== TASK PROMPT ==
Please take the lines from the one holding "si_scr : s_scrambledCount" through the one holding "(Z * option" in the data below and copy them exactly.

INPUT DATA Start Marker

Lemma summary_bucketMax_spec ctx i size :
  hist_wf ctx -> minValMs ctx <= i <= maxValMs ctx -> 0 < size < 2 ^ 32 ->
  summary_bucketMax ctx i size = Z.min (i + size - 1) (maxValMs ctx).
Proof.
  intros [] Hi Hs. unfold summary_bucketMax. rewrite u64_id by lia.
  destruct (_ || _) eqn:E; zbool; lia.
Qed.

Lemma summary_loop_spec fuel ctx h size g :
  hist_wf ctx -> totalCount ctx < 2 ^ 63 -> 0 < size < 2 ^ 32 -> 0 <= g ->
  minValMs h = minValMs ctx -> hist_wf ctx ->
  minValMs ctx + g * size <= maxValMs ctx -> (Z.to_nat (maxValMs ctx - (minValMs ctx + g * size)) < fuel)%nat ->
  summarised size (buckets ctx) (buckets h) (g * size) ->
  exists h', summary_loop fuel ctx size (minValMs ctx + g * size) h = Some h' /\
    summarised size (buckets ctx) (buckets h') (len (buckets ctx)).
Proof.
  intros Hwf Ht Hsz. revert g h. induction fuel as [|fuel IH]; intros g h Hg Hmin _ Hi Hf Hsu; [lia|].
  cbn [summary_loop]. set (i := minValMs ctx + g * size) in *.
  rewrite (proj2 (Z.leb_le i (maxValMs ctx))) by lia. cbv zeta.
  assert (0 <= g * size) by nia.
  rewrite summary_bucketMax_spec by (done || lia). set (bm := Z.min (i + size - 1) (maxValMs ctx)).
  pose proof (hw_range ctx Hwf). pose proof (hw_len ctx Hwf) as Hlen.
  replace (ltn_histogram_bucket h bm) with (Z.to_nat (bm - minValMs ctx + 1 - 1))
    by (unfold ltn_histogram_bucket; rewrite Hmin, u32_id, u64_id by lia; f_equal; lia).
  pose proof (su_len _ _ _ _ Hsu) as Hlh.
  destruct (su_rest _ _ _ _ Hsu (bm - minValMs ctx)) as (b & Hb & Hb0); [unfold i in *; lia|].
  replace (bm - minValMs ctx + 1 - 1) with (bm - minValMs ctx) by lia.
  pose proof (counts_slice_le (buckets ctx) (Z.to_nat (bm - i + 1)) (Z.to_nat (i - minValMs ctx)) (hw_pos ctx Hwf)) as Hsl.
  rewrite (hw_total ctx Hwf) in Hsl.
  destruct (summary_group_spec (S (S (Z.to_nat (bm - i)))) ctx bm i (Z.to_nat (bm - minValMs ctx)) (buckets h) b)
    as (b' & -> & Hb'); try done; try (unfold i in *; lia).
  cbn [mbind option_bind].
  assert (summarised size (buckets ctx) (<[Z.to_nat (bm - minValMs ctx) := b']> (buckets h)) (bm - minValMs ctx + 1)) as Hsu'.
  { replace (Z.to_nat (bm - minValMs ctx)) with (Z.to_nat (bm - minValMs ctx + 1 - 1)) by lia.
    apply (summarised_group _ _ _ g _ b); try done; try (unfold i in *; lia).
    - replace (bm - minValMs ctx + 1 - 1) with (bm - minValMs ctx) by lia. done.
    - rewrite Hb', Hb0. unfold i in *. rewrite Z.add_0_l. do 2 f_equal; [lia|]. f_equal. lia. }
  rewrite u64_id by lia. destruct (Z.ltb_spec (maxValMs ctx - i) size) as [Hlast|Hmore].
  - eexists. split; [reflexivity|]. destruct h; cbn; unfold const. rewrite Hlen.
    replace (maxValMs ctx - minValMs ctx + 1) with (bm - minValMs ctx + 1) by lia. done.
  - rewrite u64_id by lia. replace (i + size) with (minValMs ctx + (g + 1) * size) by (unfold i; lia).
    apply IH; try done; try (unfold i in *; lia). destruct h; cbn; unfold const.
    cbn in Hsu'. replace ((g + 1) * size) with (bm - minValMs ctx + 1) by (unfold i in *; lia). done.
Qed.

(** The summary of a histogram into groups of [size] milliseconds ends,
    stays within the bucket arrays, and puts the count of every group, the
    last one possibly shorter, in the bucket of its last value: no sample is
    lost or counted twice. *)
Theorem histogram_summary_correct now ctx size :
  hist_wf ctx -> totalCount ctx < 2 ^ 63 -> maxValMs ctx < 2 ^ 32 - 1 ->
  (String.length (hist_name ctx) < 128)%nat -> timeval_wf now -> 0 < size < 2 ^ 32 ->
  exists h, ltn_histogram_summary true true now ctx 0 size = Some (ctx, Some h) /\
    (forall k, 0 <= k < len (buckets ctx) -> exists b, buckets h !! Z.to_nat k = Some b /\
       count b = summary_value size (buckets ctx) k) /\
    counts (buckets h) = counts (buckets ctx) /\
    totalCount h = totalCount ctx /\ bucketMissCount h = bucketMissCount ctx.
Proof.
  intros Hwf Ht Hmax Hname Hnow Hsz. unfold ltn_histogram_summary. zdec. cbn [mbind option_bind].
  destruct (Nat.leb_spec 128 (String.length (hist_name ctx))); [lia|].
  pose proof (hw_range ctx Hwf). pose proof (hw_len ctx Hwf) as Hlen.
  match goal with |- context [ltn_histogram_alloc _ _ _ (Some ?n) _ _] =>
    destruct (hist_alloc_wf now n (minValMs ctx) (maxValMs ctx))
      as (h0 & E0 & _ & _ & Hm0 & _ & _ & Hb0 & _); [lia..|done|] end.
  cbv zeta. rewrite E0.
  destruct (summary_loop_spec (S (Z.to_nat (maxValMs ctx - minValMs ctx))) ctx h0 size 0) as (h & E & Hsu);
    try done; try lia.
  { rewrite Hb0. constructor; rewrite ?len_replicate by lia; try lia.
    - intros k Hk. exists bucket_zero. split; [apply lookup_replicate_2; lia|done].
    - by rewrite counts_zero, take_0. }
  rewrite Z.add_0_r in E. rewrite E. cbn [mbind option_bind]. eexists. split; [reflexivity|].
  destruct Hsu as [_ Hd _ Hc]. destruct h; cbn in *; unfold const. repeat split; [exact Hd|].
  rewrite Hc. unfold len. by rewrite Nat2Z.id, firstn_all.
Qed.

Lemma histogram_summary_correct_witness :
  exists h0 h1 h,
    ltn_histogram_alloc true true (Timeval 10 0) (Some "frames"%string) 2 8 = Some h0 /\
    hist_run h0 (map (OpValue (Timeval 10 0)) [2; 3; 3; 5; 8; 8; 8]) = Some h1 /\
    ltn_histogram_summary true true (Timeval 11 0) h1 0 3 = Some (h1, Some h) /\
    map count (buckets h1) = [1; 2; 0; 1; 0; 0; 3] /\ map count (buckets h) = [0; 0; 3; 0; 0; 1; 3].
Proof.
  destruct (hist_alloc_wf (Timeval 10 0) "frames" 2 8) as (h0 & E0 & Hwf0 & Hs0 & _); [done..|].
  assert (exists h1, hist_run h0 (map (OpValue (Timeval 10 0)) [2; 3; 3; 5; 8; 8; 8]) = Some h1 /\ hist_wf h1)
    as (h1 & E1 & Hwf1).
  { destruct (hist_run_spec (map (OpValue (Timeval 10 0)) [2; 3; 3; 5; 8; 8; 8]) h0 Hwf0)
      as (h1 & E1 & Hwf1 & _); [by repeat constructor|by rewrite Hs0|by exists h1]. }
  exists h0, h1. vm_compute in E0. injection E0 as <-. vm_compute in E1. injection E1 as <-.
  match goal with |- context [ltn_histogram_summary _ _ _ ?c 0 3] =>
    destruct (histogram_summary_correct (Timeval 11 0) c 3 Hwf1) as (h & E & _) end;
    [by vm_compute..|cbn; lia|by vm_compute|by vm_compute|].
  exists h. repeat split; [exact E|]. vm_compute in E. by injection E as <-.
Defined.
(** The stages of a packet together: one more packet counted for the PID, and
    the same events for the stream. *)
Lemma packet_stages_spec t0 E i pkt s p :
  0 <= t0 < 2 ^ 61 -> env_wf t0 E -> fresh t0 (hm_list (s_ccErrorHistory s)) -> pid_quiet p ->
  0 <= p_packetCount p < 2 ^ 63 -> 0 <= p_ccErrors p < 2 ^ 63 -> 0 <= p_teiErrors p < 2 ^ 63 ->
  0 <= p_scrambledCount p < 2 ^ 63 -> 0 <= p_payloadPUSIErrors p < 2 ^ 63 ->
  0 <= s_ccErrors s < 2 ^ 63 -> 0 <= s_teiErrors s < 2 ^ 63 ->
  0 <= s_scrambledCount s < 2 ^ 63 -> 0 <= s_payloadPUSIErrors s < 2 ^ 63 ->
  let k := ltntstools_pid pkt in
  exists s' p' h, packet_stages E pkt i (s, p) = Some (s', p') /\ pid_quiet p' /\ fresh t0 h /\
    counters_of p' = count_packet k (counters_of p) pkt /\
    core_of s' = core_upd (core_of s) (s_packetCount s) (s_teiErrors s + ltntstools_tei_set pkt)
      (s_ccErrors s + cc_error k (counters_of p) pkt) (s_scrambledCount s + scrambled pkt)
      (s_payloadPUSIErrors s + ltntstools_isPayloadPUSIInError pkt) h.
Proof.
  intros Ht0 HE Hf Hq Hp1 Hp2 Hp3 Hp4 Hp5 Hs1 Hs2 Hs3 Hs4. cbv zeta.
  destruct (packet_front_spec t0 E i pkt s p) as (s1 & p1 & h & Hrun & Hq1 & Hh & Hc1 & Hs1'); [done..|].
  injection Hc1 as E1 E2 E3 E4 E5 E6.
  destruct (core_fields _ _ _ _ _ _ _ _ Hs1') as (F1 & F2 & F3 & F4 & F5 & F6 & _).
  destruct (packet_back_spec E i (ltntstools_pid pkt) pkt s1 p1) as (s2 & p2 & Hback & Hq2 & Hc2 & Hs2'); [done|lia..|].
  exists s2, p2, h. split; [|split; [done|]; split; [done|]; split].
  - unfold packet_stages. cbv zeta in Hrun |- *. destruct (packet_pusi_error _ _) as [s3 p3].
    destruct (packet_pusi_time _ _ _ _) as [[s4 p4]|]; [|done]. cbn [mbind option_bind] in Hrun |- *.
    rewrite Hrun. exact Hback.
  - rewrite Hc2. unfold count_packet; cbn. f_equal; lia.
  - rewrite Hs2', Hs1'. unfold core_upd; cbn. f_equal; first [lia|done].
Qed.

(** ** The invariant

    [ps] are the packets seen, [u] the calls of the error counter for packets
    without a sync byte. *)
Record stats_inv (t0 : Z) (ps : list (list Z)) (u : Z) (s : ltntstools_stream_statistics_s) : Prop := {
  si_pids : forall k,
    match s_pids s !! k with
    | None => of_pid k ps = []
    | Some p => of_pid k ps <> [] /\ counters_of p = pid_counts k (of_pid k ps) /\ pid_quiet p
    end;
  si_nodup : NoDup (s_pidArray s);
  si_array : forall k, k ∈ s_pidArray s <-> of_pid k ps <> [];
  si_tei : s_teiErrors s = total ltntstools_tei_set ps;
  si_scr : s_scrambledCount s = total scrambled ps;
  si_pusi : s_payloadPUSIErrors s = total ltntstools_isPayloadPUSIInError ps;
  si_cc : s_ccErrors s = cc_total ps + u;
  si_unsynced : 0 <= u;
  si_fresh : fresh t0 (hm_list (s_ccErrorHistory s))
}.

(** What the packet loop leaves alone. *)
Definition rest_of (s : ltntstools_stream_statistics_s)
    : Z * (Z * option ltn_histogram_s * timeval * Z) :=
  (s_packetCount s, (bc_pcrpidnr (s_bc_ctx s), s_packetIntervals s, s_iat_last_frame s,
   s_iat_hwm_us_last_nsecond_time s)).

Lemma of_pid_in k ps : of_pid k ps <> [] -> 0 <= k < 8192.
Proof.
  destruct (of_pid k ps) as [|p l] eqn:E; [done|]. intros _.
  assert (p ∈ of_pid k ps) as Hp by (rewrite E; left).
  apply list_elem_of_filter in Hp as [<- _]. apply pid_range.
Qed.

(** There is always room for one more PID. *)
Lemma pid_array_room l k :
  NoDup l -> (forall x, x ∈ l -> 0 <= x < 8192) -> k ∉ l -> 0 <= k < 8192 -> len l < 8192.
Proof.
  intros Hnd Hl Hk Hr. assert (k :: l ⊆+ seqZ 0 8192) as Hsub.
  { apply NoDup_submseteq; [by constructor|]. intros x Hx. apply elem_of_seqZ.
    apply elem_of_cons in Hx as [->|Hx]; [lia|]. specialize (Hl x Hx). lia. }
  apply submseteq_length in Hsub. rewrite length_seqZ in Hsub. cbn [length] in Hsub. unfold len. lia.
Qed.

INPUT DATA End Marker

== ANSWER SPACE ==
  si_scr : s_scrambledCount s = total scrambled ps;
  si_pusi : s_payloadPUSIErrors s = total ltntstools_isPayloadPUSIInError ps;
  si_cc : s_ccErrors s = cc_total ps + u;
  si_unsynced : 0 <= u;
  si_fresh : fresh t0 (hm_list (s_ccErrorHistory s))
}.

(** What the packet loop leaves alone. *)
Definition rest_of (s : ltntstools_stream_statistics_s)
    : Z * (Z * option ltn_histogram_s * timeval * Z) :=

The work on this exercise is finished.